• WHAT YOU WILL DO
Please find every line in the entries below that contains the string "ValueError", and copy it.
>>>
Lemma chrName_idempotent_witness :
  contains "chr" (chrName "10") = true
  /\ chrName (chrName "10") = chrName "10"
  /\ (contains "chr" "10" = true -> chrName "10" = "10").
Proof. apply (chrName_idempotent "10"). Defined.

(** ** Header lines *)

Lemma list_index_spec (x : string) (l : list string) :
  match list_index x l with
  | Ok n => list_in x l = true /\ list_getitem l n = Ok x
  | Raise e => e = ValueError /\ list_in x l = false
  end.
Proof.
  induction l as [|y l IH]; simpl; [done|].
  rewrite (String.eqb_sym x y).
  destruct (String.eqb_spec y x) as [-> | Hne]; simpl; [done|].
  destruct (list_index x l) as [n|e]; simpl; done.
Qed.

Lemma list_index_present (x : string) (l : list string) :
  list_in x l = true ->
  exists n, list_index x l = Ok n /\ list_getitem l n = Ok x.
Proof.
  intros Hin. pose proof (list_index_spec x l) as H.
  destruct (list_index x l) as [n|e]; [by exists n; destruct H|].
  destruct H as [_ H]. congruence.
Qed.

(** X10. A header line that lacks one of the five column names raises
    [ValueError]; nothing is printed and nothing is returned. *)
Theorem header_missing_column (which : string -> bool)
    (popen : string -> process) (genome : string) (minDelSize flankSize : Z)
    (trfdir : option string) (st : counts * columns) (line name : string) :
  is_header line = true ->
  name ∈ required_columns ->
  list_in name (split "009" line) = false ->
  mafLine which popen genome minDelSize flankSize trfdir st line
  = ([], Raise ValueError).
Proof.
  unfold is_header, is_comment. intros [Hc Hh]%andb_true_iff Hname Hin.
  apply negb_true_iff in Hc.
  unfold mafLine. destruct st as [c cols]. rewrite Hc, Hh. unfold lift.
  pose proof (list_index_spec "Variant_Type" (split "009" line)) as H1.
  pose proof (list_index_spec "Chromosome" (split "009" line)) as H2.
  pose proof (list_index_spec "Start_position" (split "009" line)) as H3.
  pose proof (list_index_spec "End_position" (split "009" line)) as H4.
  pose proof (list_index_spec "Reference_Allele" (split "009" line)) as H5.
  rewrite bind_eq.
  destruct (list_index "Variant_Type" _) as [?|?]; [|by destruct H1 as [-> _]].
  rewrite bind_eq.
  destruct (list_index "Chromosome" _) as [?|?]; [|by destruct H2 as [-> _]].
  rewrite bind_eq.
  destruct (list_index "Start_position" _) as [?|?];
    [|by destruct H3 as [-> _]].
  rewrite bind_eq.
  destruct (list_index "End_position" _) as [?|?]; [|by destruct H4 as [-> _]].
  rewrite bind_eq.
  destruct (list_index "Reference_Allele" _) as [?|?];
    [|by destruct H5 as [-> _]].
  exfalso. unfold required_columns in Hname.
  repeat (apply elem_of_cons in Hname as [-> | Hname]; [intuition congruence|]).
  by apply elem_of_nil in Hname.
Qed.

Lemma header_missing_column_witness :
  mafLine (path_lookup true) (shell silent silent) "hg19.fa" 5 100 None
    (counts0, columns0)
    (maf_row ["Hugo_Symbol"; "Chromosome"; "Start_position"; "End_position";
              "Variant_Type"; "Reference_Allele"])
  = ([], Raise ValueError).
Proof.
  apply (header_missing_column (path_lookup true) (shell silent silent)
           "hg19.fa" 5 100 None (counts0, columns0)
           (maf_row ["Hugo_Symbol"; "Chromosome"; "Start_position";
                     "End_position"; "Variant_Type"; "Reference_Allele"])
           "Reference_Allele").
  - reflexivity.
  - unfold required_columns. set_solver.
  - reflexivity.
Defined.

(** X11. A header line that has the five column names sets the column
    positions and counts nothing; read back on the header line itself,
    the positions give the five names. *)
Theorem header_learns_columns (which : string -> bool)
    (popen : string -> process) (genome : string) (minDelSize flankSize : Z)
    (trfdir : option string) (c : counts) (cols : columns) (line : string) :
  is_header line = true ->
  (forall name, name ∈ required_columns ->
                list_in name (split "009" line) = true) ->
  exists cols',
    mafLine which popen genome minDelSize flankSize trfdir (c, cols) line
    = ([], Ok (Next (c, cols')))
    /\ readColumns cols' (split "009" line)
       = Ok ("Variant_Type", "Chromosome", "Start_position", "End_position",
             "Reference_Allele").
Proof.
  unfold is_header, is_comment. intros [Hc Hh]%andb_true_iff Hall.
  apply negb_true_iff in Hc.
  unfold mafLine. rewrite Hc, Hh. unfold lift, readColumns.
  destruct (list_index_present "Variant_Type" (split "009" line))
    as (n1 & -> & G1); [apply Hall; unfold required_columns; set_solver|].
  destruct (list_index_present "Chromosome" (split "009" line))
    as (n2 & -> & G2); [apply Hall; unfold required_columns; set_solver|].
  destruct (list_index_present "Start_position" (split "009" line))
    as (n3 & -> & G3); [apply Hall; unfold required_columns; set_solver|].
  destruct (list_index_present "End_position" (split "009" line))
    as (n4 & -> & G4); [apply Hall; unfold required_columns; set_solver|].
  destruct (list_index_present "Reference_Allele" (split "009" line))
    as (n5 & -> & G5); [apply Hall; unfold required_columns; set_solver|].
  eexists. rewrite !bind_eq. simpl. split; [reflexivity|]. simpl.
  by rewrite G1, G2, G3, G4, G5.
Qed.

Lemma header_learns_columns_witness :
  exists cols',
    mafLine (path_lookup true) (shell silent silent) "hg19.fa" 5 100 None
            (counts0, columns0) maf_header
    = ([], Ok (Next (counts0, cols')))
    /\ readColumns cols' (split "009" maf_header)
       = Ok ("Variant_Type", "Chromosome", "Start_position", "End_position",
             "Reference_Allele").
Proof.
  apply (header_learns_columns (path_lookup true) (shell silent silent)
           "hg19.fa" 5 100 None counts0 columns0 maf_header).
  - reflexivity.
  - intros name Hname. unfold required_columns in Hname.
    repeat (apply elem_of_cons in Hname as [-> | Hname]; [reflexivity|]).
    by apply elem_of_nil in Hname.
Defined.

(** ** Lines that [mafMHD] skips or rejects *)

Lemma mafLoop_comments (which : string -> bool) (popen : string -> process)
    (genome : string) (minDelSize flankSize : Z) (trfdir : option string)
    (file : list string) :
  forall st,
    mafLoop which popen genome minDelSize flankSize trfdir file st
    = mafLoop which popen genome minDelSize flankSize trfdir
              (List.filter (fun l => negb (is_comment l)) file) st.
Proof.
  induction file as [|line file IH]; intros [c cols]; [done|].
  cbn [List.filter]. unfold is_comment at 1.
  destruct (startswith line "#") eqn:E; cbn [negb mafLoop].
  - unfold mafLine. rewrite E, bind_ret_l. apply IH.
  - destruct (mafLine _ _ _ _ _ _ _ _) as [t [[st'|r]|e]];
      rewrite !bind_eq; [|done..]. by rewrite IH.
Qed.

(** X12. Lines that start with [#] play no part: a file and the same
    file without them give the same events and the same result. *)
Theorem comments_ignored (which : string -> bool) (popen : string -> process)
    (open1 open2 : string -> result (list string))
    (maf genome : string) (minDelSize flankSize : Z)
    (trfdir : option string) (file : list string) :
  open1 maf = Ok file ->
  open2 maf = Ok (List.filter (fun l => negb (is_comment l)) file) ->
  mafMHD which popen open1 maf genome minDelSize flankSize trfdir
  = mafMHD which popen open2 maf genome minDelSize flankSize trfdir.
Proof.
  intros H1 H2. unfold mafMHD, lift. rewrite H1, H2, !bind_eq. simpl.
  by rewrite mafLoop_comments.
Qed.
<<<
• ANSWER BOX
  | Raise e => e = ValueError /\ list_in x l = false
    [ValueError]; nothing is printed and nothing is returned. *)
  = ([], Raise ValueError).
  = ([], Raise ValueError).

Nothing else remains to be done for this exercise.